* The task:
Return exactly the lines of the records below, starting at the line that contains "(** * whatsapp-ws-socket: the" and ending at the line that contains "- [WhatsAppManager.ts] the", with both of those lines kept.

(Items from a data source)
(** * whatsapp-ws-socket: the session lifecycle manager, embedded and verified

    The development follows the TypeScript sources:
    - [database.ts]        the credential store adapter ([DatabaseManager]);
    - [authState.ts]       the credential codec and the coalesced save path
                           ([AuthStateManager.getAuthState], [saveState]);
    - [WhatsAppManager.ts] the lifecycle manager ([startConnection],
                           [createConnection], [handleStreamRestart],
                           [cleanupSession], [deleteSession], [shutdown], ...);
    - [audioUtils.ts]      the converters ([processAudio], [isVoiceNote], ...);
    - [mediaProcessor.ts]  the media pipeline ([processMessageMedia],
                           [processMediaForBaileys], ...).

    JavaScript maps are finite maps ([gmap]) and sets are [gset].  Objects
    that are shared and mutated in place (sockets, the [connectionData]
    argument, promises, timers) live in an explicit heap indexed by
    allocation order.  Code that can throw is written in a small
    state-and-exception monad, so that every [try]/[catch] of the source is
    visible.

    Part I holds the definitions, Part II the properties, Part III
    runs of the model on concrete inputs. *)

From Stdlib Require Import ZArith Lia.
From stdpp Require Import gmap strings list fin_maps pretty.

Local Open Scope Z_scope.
--
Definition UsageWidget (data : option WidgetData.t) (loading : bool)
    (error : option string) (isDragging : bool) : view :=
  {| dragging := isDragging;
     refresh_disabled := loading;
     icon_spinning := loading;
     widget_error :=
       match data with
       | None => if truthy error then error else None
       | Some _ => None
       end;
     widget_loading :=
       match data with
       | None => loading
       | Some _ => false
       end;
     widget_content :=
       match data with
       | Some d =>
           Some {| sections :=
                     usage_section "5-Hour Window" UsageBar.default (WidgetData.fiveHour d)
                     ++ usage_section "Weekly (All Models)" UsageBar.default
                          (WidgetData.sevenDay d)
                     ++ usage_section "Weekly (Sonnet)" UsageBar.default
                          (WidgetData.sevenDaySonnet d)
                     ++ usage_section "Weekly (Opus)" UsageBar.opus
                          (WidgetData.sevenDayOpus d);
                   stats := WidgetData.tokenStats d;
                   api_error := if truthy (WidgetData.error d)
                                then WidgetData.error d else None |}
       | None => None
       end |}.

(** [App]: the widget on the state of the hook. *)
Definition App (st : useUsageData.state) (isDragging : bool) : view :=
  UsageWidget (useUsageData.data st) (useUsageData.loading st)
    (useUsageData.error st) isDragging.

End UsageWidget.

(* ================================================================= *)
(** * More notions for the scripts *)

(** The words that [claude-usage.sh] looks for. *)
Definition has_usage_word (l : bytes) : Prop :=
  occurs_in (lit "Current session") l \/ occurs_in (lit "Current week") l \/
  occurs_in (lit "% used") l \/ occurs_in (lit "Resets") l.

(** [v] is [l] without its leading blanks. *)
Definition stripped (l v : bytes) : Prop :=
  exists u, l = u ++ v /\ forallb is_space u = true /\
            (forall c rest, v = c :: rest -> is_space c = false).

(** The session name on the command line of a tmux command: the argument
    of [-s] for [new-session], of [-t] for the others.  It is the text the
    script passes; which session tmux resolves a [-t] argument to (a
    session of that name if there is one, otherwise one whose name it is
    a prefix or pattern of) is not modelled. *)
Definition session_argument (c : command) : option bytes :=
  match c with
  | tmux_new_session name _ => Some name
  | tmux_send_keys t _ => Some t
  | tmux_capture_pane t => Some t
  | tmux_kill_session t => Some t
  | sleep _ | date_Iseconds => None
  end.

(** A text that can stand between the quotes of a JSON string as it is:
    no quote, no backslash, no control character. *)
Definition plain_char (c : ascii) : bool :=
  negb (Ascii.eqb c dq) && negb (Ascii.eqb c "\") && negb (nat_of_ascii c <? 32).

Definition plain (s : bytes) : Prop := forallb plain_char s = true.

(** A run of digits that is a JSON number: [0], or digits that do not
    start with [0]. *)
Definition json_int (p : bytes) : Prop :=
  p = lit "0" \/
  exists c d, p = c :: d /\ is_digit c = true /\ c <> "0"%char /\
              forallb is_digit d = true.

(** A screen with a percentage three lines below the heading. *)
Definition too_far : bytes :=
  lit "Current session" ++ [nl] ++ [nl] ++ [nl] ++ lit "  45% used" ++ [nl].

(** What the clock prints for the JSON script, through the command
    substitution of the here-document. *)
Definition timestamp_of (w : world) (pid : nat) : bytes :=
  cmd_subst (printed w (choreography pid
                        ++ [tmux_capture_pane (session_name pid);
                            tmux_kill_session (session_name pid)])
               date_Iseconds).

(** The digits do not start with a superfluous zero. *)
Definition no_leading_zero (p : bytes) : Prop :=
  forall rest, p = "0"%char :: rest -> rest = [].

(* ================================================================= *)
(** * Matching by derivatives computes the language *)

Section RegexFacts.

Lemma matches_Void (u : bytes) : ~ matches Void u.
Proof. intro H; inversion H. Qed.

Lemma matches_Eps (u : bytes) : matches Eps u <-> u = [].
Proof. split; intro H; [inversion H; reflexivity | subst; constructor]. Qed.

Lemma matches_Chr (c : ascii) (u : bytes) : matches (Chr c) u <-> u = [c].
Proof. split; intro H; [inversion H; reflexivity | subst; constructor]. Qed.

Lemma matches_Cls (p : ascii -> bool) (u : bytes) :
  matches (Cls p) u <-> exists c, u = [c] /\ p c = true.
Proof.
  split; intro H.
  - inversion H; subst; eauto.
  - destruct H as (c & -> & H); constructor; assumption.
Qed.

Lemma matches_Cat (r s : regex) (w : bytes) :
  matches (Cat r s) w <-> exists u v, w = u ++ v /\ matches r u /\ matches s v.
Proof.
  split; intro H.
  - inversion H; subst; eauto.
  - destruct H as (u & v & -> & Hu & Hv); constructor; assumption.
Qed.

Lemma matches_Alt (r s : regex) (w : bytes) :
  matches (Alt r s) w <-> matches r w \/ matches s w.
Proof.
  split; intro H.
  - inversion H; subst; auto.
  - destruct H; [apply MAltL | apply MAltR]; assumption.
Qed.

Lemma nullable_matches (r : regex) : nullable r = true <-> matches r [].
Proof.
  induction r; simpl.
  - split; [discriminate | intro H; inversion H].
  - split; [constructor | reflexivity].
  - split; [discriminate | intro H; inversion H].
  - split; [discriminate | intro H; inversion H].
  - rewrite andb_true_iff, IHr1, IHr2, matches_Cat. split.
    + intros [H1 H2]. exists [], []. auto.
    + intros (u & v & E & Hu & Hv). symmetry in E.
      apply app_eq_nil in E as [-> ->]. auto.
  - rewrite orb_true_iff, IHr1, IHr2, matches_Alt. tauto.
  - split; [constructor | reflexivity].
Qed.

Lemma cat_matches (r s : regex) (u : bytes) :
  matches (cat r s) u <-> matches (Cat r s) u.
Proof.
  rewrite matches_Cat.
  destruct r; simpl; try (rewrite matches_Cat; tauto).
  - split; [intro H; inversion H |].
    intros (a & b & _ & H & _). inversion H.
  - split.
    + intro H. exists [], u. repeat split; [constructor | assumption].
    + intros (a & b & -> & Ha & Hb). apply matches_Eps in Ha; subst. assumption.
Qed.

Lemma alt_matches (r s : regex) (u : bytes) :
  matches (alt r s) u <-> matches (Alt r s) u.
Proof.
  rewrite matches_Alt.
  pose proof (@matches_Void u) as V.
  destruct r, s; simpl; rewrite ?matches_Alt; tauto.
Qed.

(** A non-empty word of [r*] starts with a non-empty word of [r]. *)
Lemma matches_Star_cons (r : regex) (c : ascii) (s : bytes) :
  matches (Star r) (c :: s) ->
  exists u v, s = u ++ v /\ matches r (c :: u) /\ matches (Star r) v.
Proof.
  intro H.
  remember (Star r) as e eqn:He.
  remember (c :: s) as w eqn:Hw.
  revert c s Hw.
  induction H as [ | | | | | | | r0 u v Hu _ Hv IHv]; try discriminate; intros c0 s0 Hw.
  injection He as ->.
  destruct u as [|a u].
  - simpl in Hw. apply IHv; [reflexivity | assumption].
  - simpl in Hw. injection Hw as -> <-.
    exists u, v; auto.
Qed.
* * *
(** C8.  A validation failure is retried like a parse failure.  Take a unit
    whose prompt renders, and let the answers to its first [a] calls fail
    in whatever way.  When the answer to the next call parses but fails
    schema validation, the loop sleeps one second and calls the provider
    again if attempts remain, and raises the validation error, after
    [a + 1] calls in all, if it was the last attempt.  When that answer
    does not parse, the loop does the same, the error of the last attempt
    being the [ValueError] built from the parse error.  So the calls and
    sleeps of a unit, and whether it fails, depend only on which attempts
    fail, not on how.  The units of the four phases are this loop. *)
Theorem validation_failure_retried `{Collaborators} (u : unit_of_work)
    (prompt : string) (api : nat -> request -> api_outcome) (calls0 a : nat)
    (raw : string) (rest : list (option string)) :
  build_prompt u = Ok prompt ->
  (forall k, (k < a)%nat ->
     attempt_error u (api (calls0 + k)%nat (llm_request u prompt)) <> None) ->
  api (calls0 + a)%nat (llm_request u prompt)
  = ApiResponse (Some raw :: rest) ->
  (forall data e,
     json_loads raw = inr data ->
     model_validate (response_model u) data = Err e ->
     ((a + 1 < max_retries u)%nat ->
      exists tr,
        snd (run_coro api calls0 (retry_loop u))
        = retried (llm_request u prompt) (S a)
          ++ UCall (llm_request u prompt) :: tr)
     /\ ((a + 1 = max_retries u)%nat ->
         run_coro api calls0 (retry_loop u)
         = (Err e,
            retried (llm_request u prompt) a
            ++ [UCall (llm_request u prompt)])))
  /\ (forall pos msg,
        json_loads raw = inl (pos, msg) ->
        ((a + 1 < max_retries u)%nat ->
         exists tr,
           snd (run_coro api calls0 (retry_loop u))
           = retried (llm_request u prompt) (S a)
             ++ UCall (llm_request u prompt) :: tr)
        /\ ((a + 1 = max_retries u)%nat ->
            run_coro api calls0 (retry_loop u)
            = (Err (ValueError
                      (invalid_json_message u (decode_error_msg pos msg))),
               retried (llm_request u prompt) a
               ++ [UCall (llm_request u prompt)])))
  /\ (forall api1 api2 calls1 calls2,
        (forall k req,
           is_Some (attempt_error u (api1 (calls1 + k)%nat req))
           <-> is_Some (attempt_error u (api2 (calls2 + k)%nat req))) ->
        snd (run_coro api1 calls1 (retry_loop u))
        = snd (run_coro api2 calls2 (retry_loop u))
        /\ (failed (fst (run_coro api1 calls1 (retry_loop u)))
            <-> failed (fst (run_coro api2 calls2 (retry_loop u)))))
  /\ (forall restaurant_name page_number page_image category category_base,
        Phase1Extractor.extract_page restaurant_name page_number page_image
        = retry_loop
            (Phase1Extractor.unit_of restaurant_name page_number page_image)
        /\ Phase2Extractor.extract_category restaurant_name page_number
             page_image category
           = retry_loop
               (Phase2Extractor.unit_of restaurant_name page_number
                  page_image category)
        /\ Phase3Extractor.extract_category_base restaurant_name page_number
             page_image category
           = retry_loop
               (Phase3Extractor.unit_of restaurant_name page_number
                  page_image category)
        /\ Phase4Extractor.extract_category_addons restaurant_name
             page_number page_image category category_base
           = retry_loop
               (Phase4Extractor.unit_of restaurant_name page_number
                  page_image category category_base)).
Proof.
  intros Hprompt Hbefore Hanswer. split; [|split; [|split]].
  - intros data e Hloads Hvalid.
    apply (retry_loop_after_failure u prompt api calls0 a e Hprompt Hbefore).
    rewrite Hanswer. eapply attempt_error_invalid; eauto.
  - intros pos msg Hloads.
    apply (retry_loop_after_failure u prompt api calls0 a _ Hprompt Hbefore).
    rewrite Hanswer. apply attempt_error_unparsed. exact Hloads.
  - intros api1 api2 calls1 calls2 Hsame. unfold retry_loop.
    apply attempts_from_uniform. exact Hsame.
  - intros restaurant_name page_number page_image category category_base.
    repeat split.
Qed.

* Finished exercise:
(** * whatsapp-ws-socket: the session lifecycle manager, embedded and verified

    The development follows the TypeScript sources:
    - [database.ts]        the credential store adapter ([DatabaseManager]);
    - [authState.ts]       the credential codec and the coalesced save path
                           ([AuthStateManager.getAuthState], [saveState]);
    - [WhatsAppManager.ts] the lifecycle manager ([startConnection],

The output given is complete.